# Your instructions:
Only the lines from the one with "Definition value_to_context_string (value" to the end of the records are wanted, each repeated exactly, both ends included.

# Given records:
<<<<
(* ===== verification/Template.v ===== *)
(** * Templates

    [src/src/application/template.rs]: text and JSON templates over the variables of
    a scenario, and the paths that read values out of responses. Random values
    come from the outside world [W] through an interface. *)

From S2P Require Import Prelude RustStr F64 Contracts Domain Wire.

(** ** Random values *)

(** [Uuid::new_v4] and [rand]'s inclusive [random_range]. *)
Class Generators (W : Type) := {
  new_uuid : W -> string * W;
  random_range : Z -> Z -> W -> Z * W;
}.

Section template.
Context {W : Type} `{Generators W} `{JsonText}.

(** A computation that may fail and draws random values. *)
Definition drawing (A : Type) := W -> result PulseError A * W.

#[local] Instance drawing_ret : MRet drawing := fun _ a w => (Ok a, w).
#[local] Instance drawing_bind : MBind drawing := fun _ _ f m w =>
  match m w with (Ok a, w') => f a w' | (Err e, w') => (Err e, w') end.

Definition lift {A} (m : result PulseError A) : drawing A := fun w => (m, w).
Definition draw {A} (f : W -> A * W) : drawing A := fun w => let '(a, w') := f w in (Ok a, w').

Definition generate_phone : drawing string :=
  n1 ← draw (random_range 200 998);
  n2 ← draw (random_range 100 998);
  n3 ← draw (random_range 1000 9998);
  mret ("+1" +:+ show n1 +:+ show n2 +:+ show n3).

Definition generate_int (expr args : string) : drawing string :=
  let invalid {A} : drawing A := lift (Err (Client ("invalid generator expression: " +:+ expr))) in
  match split_char ":" args with
  | [] => invalid
  | min :: parts =>
      min ← lift (ok_or (parse_int i64_max min) (Client ("invalid int min in expression: " +:+ expr)));
      match parts with
      | [] => invalid
      | max :: parts =>
          max ← lift (ok_or (parse_int i64_max max) (Client ("invalid int max in expression: " +:+ expr)));
          match parts with
          | _ :: _ => invalid
          | [] =>
              if max <? min then lift (Err (Client ("invalid generator bounds in '" +:+ expr +:+ "': min > max")))
              else value ← draw (random_range min max); mret (show value)
          end
      end
  end.

Definition evaluate_template_expr (expr : string) (ctx : ScenarioContext) : drawing string :=
  match strip_prefix "ctx." expr with
  | Some key => lift (ok_or (context_get key ctx) (MissingContextVar key))
  | None =>
      if bool_decide (expr = "gen.uuid") then draw new_uuid
      else if bool_decide (expr = "gen.phone") then generate_phone
      else match strip_prefix "gen.int:" expr with
           | Some args => generate_int expr args
           | None => lift (Err (Client ("unsupported template expression: " +:+ expr)))
           end
  end.

(** The rest of the input after [cursor], which moves on with every turn. *)
Fixpoint render_from (turns : nat) (input : string) (ctx : ScenarioContext) (rest : string) : drawing string :=
  match split_once "${" rest with
  | None => mret rest
  | Some (literal, tail) =>
      match turns, split_once "}" tail with
      | S turns', Some (expr, rest') =>
          resolved ← evaluate_template_expr (trim expr) ctx;
          out ← render_from turns' input ctx rest';
          mret (literal +:+ resolved +:+ out)
      | _, _ => lift (Err (Client ("unterminated template expression in '" +:+ input +:+ "'")))
      end
  end.

Definition render_string_template (input : string) (ctx : ScenarioContext) : drawing string :=
  render_from (String.length input) input ctx input.

Fixpoint each {A B} (f : A -> drawing B) (l : list A) : drawing (list B) :=
  match l with
  | [] => mret []
  | a :: l' => b ← f a; bs ← each f l'; mret (b :: bs)
  end.

Fixpoint render_json_templates (value : Value) (ctx : ScenarioContext) {struct value} : drawing Value :=
  match value with
  | JObject entries =>
      out ← each (fun '(k, v) => v' ← render_json_templates v ctx; mret (k, v')) entries; mret (JObject out)
  | JArray items => out ← each (fun item => render_json_templates item ctx) items; mret (JArray out)
  | JString s => out ← render_string_template s ctx; mret (JString out)
  | JNumber n => mret (JNumber n)
  | JBool b => mret (JBool b)
  | JNull => mret JNull
  end.

Fixpoint extract_segments (current : Value) (segments : list string) : option Value :=
  match segments with
  | [] => Some current
  | segment :: segments' =>
      match current with
      | JObject entries => next ← map_get segment entries; extract_segments next segments'
      | _ => None
      end
  end.

Definition extract_path (value : Value) (path : string) : option Value :=
  if blank path then Some value else extract_segments value (split_char "." path).

Definition value_to_context_string (value : Value) : result PulseError string :=
  match value with
  | JString s => Ok s
  | JNumber n => Ok (show_number n)
  | JBool b => Ok (show_bool b)
  | JNull => Err (Client "cannot store null response value in context")
  | JObject _ | JArray _ => Ok (show_value value)
  end.
End template.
>>>>
# Result for this task:
Definition value_to_context_string (value : Value) : result PulseError string :=
  match value with
  | JString s => Ok s
  | JNumber n => Ok (show_number n)
  | JBool b => Ok (show_bool b)
  | JNull => Err (Client "cannot store null response value in context")
  | JObject _ | JArray _ => Ok (show_value value)
  end.
End template.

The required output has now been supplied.